Poesia incolta e naïf, il cui fascino si deve alla spontaneità e alla leggerezza? «La sdraio a strisce piane / è accanto alla vetrata // e a quelle vane bande / colorate posa accanto // smesso un abito sgargiante / bianco ». La grazia, la semplice chiarezza, il suono limpido con cui i versi s’impongono all’attenzione e alla memoria non sono, certo, frutto di sola spontaneità. C’è, è vero, a momenti, qualche ingenuità, qualche nota stonata («m’ha giunta »: pag. 24; «tinna »: pag. 33; «lappa» e «molce »: pag. 38), ma, sostanzialmente, c’è consapevolezza («S’apre leggera gonfiandosi la tenda, / pare che tenda un attimo a volare… ») e capacità tecnica («e m’accade di lagrimare miti / singhiozzi, non più l’odore bello / in quelle stanze, mai chiuse al vento, / del vento di mare e non le danze / al vento dei mustacchi di palme / non le calme ore al meriggio, / leggera leggere un libro di Kormendy, / e il pelo tuo di lendini vispo e d’allegrezza… »); c’è finezza nell’accostare le parole («Seguita la motoretta il suo riottoso / strèpere… ») e attenzione ai risultati che gli accostamenti generano («ho provato a disegnare un gas / volatile a fame l’abile / simile visibile…»).

Come si spiegano allora tanta precisione ed acutezza tecnica, tanta scaltrezza, da poeta consumato, in quella ragazzina?
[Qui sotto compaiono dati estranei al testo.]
Definition SetFirstSeq (m : memtable) (seq : Z) : memtable :=
  Mk (table m) (flush_state m) (seq_count m) (able_to_flush m) (full_table_flush m) (refs_ m) (Some (int64 seq)) (largest_seq_supposed m).

Definition SetLargestSeq (m : memtable) (seq : Z) : memtable :=
  Mk (table m) (flush_state m) (seq_count m) (able_to_flush m) (full_table_flush m) (refs_ m) (first_seq m) (Some (int64 seq)).

(** Nothing can be said of a value that was not initialised. *)
Definition initialised (x : option Z) : result Z := match x with Some x => Ok x | None => Err OutOfBounds end.

Definition GetFirstseq (m : memtable) : result Z := x ← initialised (first_seq m); Ok (u64 x).
Definition Getlargest_seq_supposed (m : memtable) : result Z := x ← initialised (largest_seq_supposed m); Ok (u64 x).
Definition Getlargest_seq (m : memtable) : result Z :=
  x ← initialised (largest_seq_supposed m); Ok (u64 (x - MEMTABLE_SEQ_SIZE + seq_count m)).

Definition CheckFlushInProcess (m : memtable) : bool := bool_decide (flush_state m = FLUSH_PROCESSING).
Definition CheckFlush_Requested (m : memtable) : bool := bool_decide (flush_state m = FLUSH_REQUESTED).
Definition CheckFlushFinished (m : memtable) : bool := bool_decide (flush_state m = FLUSH_FINISHED).

Definition SetFlushState (m : memtable) (state : FlushStateEnum) : memtable :=
  Mk (table m) state (seq_count m) (able_to_flush m) (full_table_flush m) (refs_ m) (first_seq m) (largest_seq_supposed m).
(** The key is found once the call has returned, through the super version of the
    start. *)
Lemma reads_see_writes_witness :
  ∃ s1 s vs, acked 8 s = [MkVersion 0 kTypeValue [1; 2; 3; 4; 5; 6; 7; 8] [9]] ∧
    get_in_memory 8 sample_fuel (database 8 s) (super_version 8 (database 8 s1)) [1; 2; 3; 4; 5; 6; 7; 8] 0 =
      Ok (answer_of <$> newest [1; 2; 3; 4; 5; 6; 7; 8] 0 vs).
Proof.
  destruct (write_run 8 sample_fuel (λ _, 2%nat) sample_heights_ok sample_fuel_ok ltac:(lia)) as (d0 & s & E & Hrun & Ha).
  destruct (reads_see_writes 8 sample_fuel (λ _, 2%nat) sample_heights_ok sample_fuel_ok d0 1 1 _ s E ltac:(done) (rtc_refl _ _) Hrun) as (vs & _ & _ & _ & H).
  eexists _, s, vs. split; [done|]. apply H; [done|by repeat constructor|cbn; lia|done].
Defined.
(** [None] where there is no entry before the current one. *)
Fixpoint back_loop (fuel : nat) (original index : Z) : result (option Z) :=
  match fuel with
  | O => Err OutOfFuel
  | S fuel =>
      offset ← GetRestartPoint index;
      if original <=? offset then if index =? 0 then Ok None else back_loop fuel original (index - 1) else Ok (Some index)
  end.

(** [ParseNextKey() && NextEntryOffset() < limit], until it is false. *)
Fixpoint skip_loop (fuel : nat) (limit : Z) (it : iter) : result iter :=
  match fuel with
  | O => Err OutOfFuel
  | S fuel =>
      '(more, it) ← ParseNextKey it;
      if more : bool then next ← NextEntryOffset it; if next <? limit then skip_loop fuel limit it else Ok it else Ok it
  end.

Definition Prev (it : iter) : result iter :=
  require (Valid it);;
  let original := current_ it in
  index ← back_loop (S (Z.to_nat (restart_index_ it))) original (restart_index_ it);
  match index with
  | None => Ok (invalidate it)
  | Some index => it ← SeekToRestartPoint it index; skip_loop entry_fuel original it
  end.

(** The binary search among the restart points. *)
Fixpoint search_loop (fuel : nat) (target : list Z) (left right : Z) : result Z :=
  match fuel with
  | O => Err OutOfFuel
  | S fuel =>
      if left <? right then
        let mid := u32 (left + right + 1) / 2 in
        region_offset ← GetRestartPoint mid;
        match DecodeEntry (data b) region_offset (restarts b) with
        | None => CorruptionError
        | Some (shared, non_shared, _, key_ptr) =>
            if negb (shared =? 0) then CorruptionError
            else
              c ← comparator_ (ztake non_shared (zdrop key_ptr (data b))) target;
              if c <? 0 then search_loop fuel target mid right else search_loop fuel target left (mid - 1)
        end
      else Ok left
  end.

(** The linear search for the first key not before the target. *)
Fixpoint scan_loop (fuel : nat) (target : list Z) (it : iter) : result iter :=
  match fuel with
  | O => Err OutOfFuel
  | S fuel =>
      '(more, it) ← ParseNextKey it;
      if more : bool then c ← comparator_ (key_ it) target; if 0 <=? c then Ok it else scan_loop fuel target it else Ok it
  end.

Definition Seek (it : iter) (target : list Z) : result iter :=
  let last := num_restarts b - 1 in
  current_key_compare ← (if Valid it then comparator_ (key_ it) target else Ok 0);
  if Valid it && (current_key_compare =? 0) then Ok it
  else
    let left := if Valid it && (current_key_compare <? 0) then restart_index_ it else 0 in
    let right := if Valid it && (0 <? current_key_compare) then restart_index_ it else last in
    left ← search_loop (S (Z.to_nat (num_restarts b))) target left right;
    require ((current_key_compare =? 0) || Valid it);;
    let skip_seek := (left =? restart_index_ it) && (current_key_compare <? 0) in
    it ← (if skip_seek then Ok it else SeekToRestartPoint it left);
    scan_loop entry_fuel target it.

Definition SeekToFirst (it : iter) : result iter :=
  it ← SeekToRestartPoint it 0;
  '(_, it) ← ParseNextKey it;
  k ← key it;
  require (negb (len k =? 0));;
  Ok it.

Definition SeekToLast (it : iter) : result iter :=
  it ← SeekToRestartPoint it (num_restarts b - 1);
  skip_loop entry_fuel (restarts b) it.

End iterator.

(** [Block::NewIterator]; [None] is the empty iterator. *)
Definition NewIterator (bl : block) : result (option (source * iter)) :=
  num ← NumRestarts (data_ bl) (size_ bl);
  require (num <=? 64 * 1024 * 1024);;
  if num =? 0 then Ok None
  else
    match restart_offset_ bl with
    | Some off => let b := MkSource (data_ bl) off num in it ← make_iter b; Ok (Some (b, it))
    | None => Err OutOfBounds
    end.

End comparator.

End Block.
Import Block.

(** ** Comparators *)

(** An order of the keys that are [good]. *)
Class KeyOrder (cmp : list Z → list Z → result Z) := {
  good : list Z → Prop;
  key_rank : list Z → Z;
  cmp_rank a b : good a → good b → ∃ c, cmp a b = Ok c ∧ Z.sgn c = Z.sgn (key_rank a - key_rank b);
}.

(** ** Entries *)

Definition header (s : Z) (k v : list Z) : list Z := EncodeVarint32 s ++ EncodeVarint32 (len k - s) ++ EncodeVarint32 (len v).
Definition entry_bytes (s : Z) (k v : list Z) : list Z := header s k v ++ zdrop s k ++ v.

Lemma EncodeVarint32_cases v :
  fits 32 v → ∃ c l, EncodeVarint32 v = c :: l ∧ 0 ≤ c ∧ (c < 128 → c = v ∧ l = []).
Proof.
  intros Hv. rewrite EncodeVarint32_septets by done. cbn [septets]. unfold fits in Hv.
  destruct (Z.ltb_spec v 128); eexists _, _; (split; [done|]); [split; [lia|done]|].
  assert (0 ≤ v mod 128) by (apply Z.mod_pos_bound; lia). split; [lia|]. lia.
Qed.

Lemma lor_small a b : 0 ≤ a → 0 ≤ b → (Z.lor a b <? 128) = (a <? 128) && (b <? 128).
Proof.
  intros Ha Hb. pose proof (Z.log2_lor a b Ha Hb) as H. assert (0 ≤ Z.lor a b) by (by apply Z.lor_nonneg).
  assert (∀ x, 0 ≤ x → x < 128 ↔ Z.log2 x < 7) as Hx.
  { intros x Hx0. destruct (decide (x = 0)) as [->|]; [done|]. rewrite (Z.log2_lt_pow2 x 7) by lia. done. }
  destruct (Z.ltb_spec (Z.lor a b) 128) as [Hl|Hl], (Z.ltb_spec a 128) as [Hl1|Hl1], (Z.ltb_spec b 128) as [Hl2|Hl2]; try done; exfalso;
    repeat match goal with Hl : ?x < 128 |- _ => apply Hx in Hl; [|done] | Hl : 128 ≤ ?x |- _ => apply Z.le_ngt in Hl; rewrite Hx in Hl by done end; lia.
Qed.
Lemma Add_ok s done sh rs k v :
  building s done sh rs → size_bound (done ++ [(k, v)]) < 2 ^ 32 → 8 ≤ len k → good k → Forall (λ kv, good kv.1) done →
  ascending (λ kv, key_rank kv.1) (done ++ [(k, v)]) →
  ∃ s' sh' rs', Add cmp interval s k v = Ok s' ∧ building s' (done ++ [(k, v)]) sh' rs'.
Proof using Hint KeyOrder0.
  intros [Hl Hbuf Hres Hcount Hctr Hfresh Hopen Hlast] Hb Hk Hg Hgs Hasc. pose proof (ly_length _ _ _ Hl) as Hlen.
  unfold Add. rewrite (proj2 (Z.leb_le 8 _)), Hopen, (proj2 (Z.leb_le (counter_ s) _)) by lia. cbn [require mbind result_bind negb].
  assert ((if empty s then Ok true else c ← cmp k (last_key_ s); Ok (0 <? c)) = Ok true) as ->.
  { unfold empty. destruct (Z.eqb_spec (len (buffer s)) 0); [done|]. destruct (last done) as [kv|] eqn:E.
    - rewrite Hlast. apply last_Some in E as [l' ->]. cbn [from_option]. apply Forall_app in Hgs as [_ [Hgkv _]%Forall_cons].
      destruct (cmp_rank k kv.1 Hg Hgkv) as (c & -> & Hc). cbn. rewrite (proj2 (Z.ltb_lt _ _)); [done|].
      pose proof (StronglySorted_app_1_elem_of _ _ _ kv (k, v) Hasc ltac:(apply elem_of_app; right; by left) ltac:(by left)) as H.
      cbn in H. lia.
    - apply last_None in E as ->. rewrite Hbuf in n. destruct sh; [|done]. done. }
  cbn [require mbind result_bind].
  pose proof (size_bound_elem (k, v) (done ++ [(k, v)]) ltac:(apply elem_of_app; right; by left)) as Hkv. cbn in Hkv. pose proof (len_pos k). pose proof (len_pos v).
  set (restart := negb (counter_ s <? interval)). set (n := if restart then 0 else shared_length (last_key_ s) k).
  assert (0 ≤ n ≤ len (last_key_ s) ∧ n ≤ len k ∧ ztake n (last_key_ s) = ztake n k) as (Hn1 & Hn2 & Hn3).
  { subst n. destruct restart; [pose proof (len_pos (last_key_ s)); split_and!; [lia|lia|lia|done]|apply shared_length_spec]. }
  assert (layout (done ++ [(k, v)]) (sh ++ [n]) (if restart then rs ++ [length done] else rs)) as Hl'.
  { apply layout_snoc; [done|done|done| |lia]. rewrite <- Hlast. unfold n, restart in *. destruct (Z.ltb_spec (counter_ s) interval); cbn [negb] in *.
    - split; [lia|done]. - split; [done|]. intros ->. specialize (Hfresh eq_refl). lia. }
  replace (if counter_ s <? interval then (shared_length (last_key_ s) k, restarts_ s, counter_ s) else (0, restarts_ s ++ [u32 (len (buffer s))], 0))
    with (n, (if restart then restarts_ s ++ [u32 (len (buffer s))] else restarts_ s), if restart then 0 else counter_ s)
    by (unfold n, restart; by destruct (counter_ s <? interval)).
  rewrite Hn3, ztake_zdrop, bool_decide_eq_true_2 by done. cbn [require mbind result_bind]. eexists _, (sh ++ [n]), _. split; [done|].
  pose proof (off_end done sh rs Hl) as Hend. pose proof (off_bound done sh rs Hl (length done) ltac:(lia)) as Hbound.
  split; cbn [buffer restarts_ counter_ finished_ last_key_]; [exact Hl'| | | | | |done|by rewrite last_snoc].
  - rewrite ebs_snoc, concat_app by done. cbn [concat]. rewrite app_nil_r, Hbuf, !wrap_small by (split; lia). unfold PutVarint32, entry_bytes, header.
    by rewrite <- !app_assoc.
  - assert (off (done ++ [(k, v)]) (sh ++ [n]) <$> rs = off done sh <$> rs) as E.
    { apply list_fmap_ext. intros r i Hr. apply off_snoc; [done|]. by eapply (restart_within done sh rs). }
    destruct restart; rewrite ?fmap_app, E, <- Hres; [|done]. cbn. rewrite off_snoc, Hend, Hbuf, wrap_small by (done || lia || (split; lia)). done.
  - rewrite length_app. destruct restart; rewrite ?length_app; cbn; lia.
  - unfold restart. destruct (Z.ltb_spec (counter_ s) interval); cbn [negb]; rewrite int32_small; lia.
  - intros E. by destruct done.
Qed.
È il momento di dirlo: si spiegano con un gioco. Un gioco che anch’io ho voluto giocare, ritardandone lo svelamento, in ricordo di Beppe Salvia, il giovane poeta morto poco più di un anno fa, che del librino si dice curatore, mentre ne è l’autore vero.

A Beppe piaceva «l’immodesta arte di troppe vite vivere », inventarsi altre identità lo stimolava. Dal suo gusto per il gioco nascono Elisa Sansovino e le poesie del suo bel canzoniere estivo. Ma, in virtù dei risultati, il gioco è presto trasceso e la raccolta si anima di vita propria, diventa una bella riuscita nata dalla felicità espressiva di cui Salvia, forse più d’ogni altro della nostra generazione, era naturalmente dotato. Sicché, pur conoscendone il segreto («ombra d’un dolo»?), pur ammirando la calibratura dell’artificio, il suo perfetto funzionamento, non si possono non sentire questi versi come veri. E in realtà lo sono, perché Elisa non è solo un personaggio della fantasia, bensì parte cospicua della personalità di Beppe, anch’egli, spesso, liceale candido e incantato, ma, prima di tutto, il poeta consapevole che i suoi versi (in cui le stesse ingenuità figurano per esigenze di finzione), con la loro riuscita, rivelano. C’è in essi (al di là, ripeto, dell’intenzione ludica) la naturale bravura che lo faceva essere sempre più esigente verso se stesso e la propria poesia, senza per ciò sentirsi mai veramente poeta, anzi con timidezza, naturalmente schivo, e alla «vana ricerca d’un lavoro» estraneo alla letteratura.

Estate termina, come dicevo, con una poesia mancante nella « prima edizione », che in extremis duplica il gioco, e lo rovescia: Elisa dedica i suoi ultimi versi a un interlocutore lontano, qualcuno che non c’è più – e sembrano diretti ora proprio a lui, all’autore segreto che, con la maschera di Elisa, rivolga parole presaghe a un se stesso post mortem: «vorrei darti conforto, // ma mi mancasti prima e spesso io / ti cerco invano… ».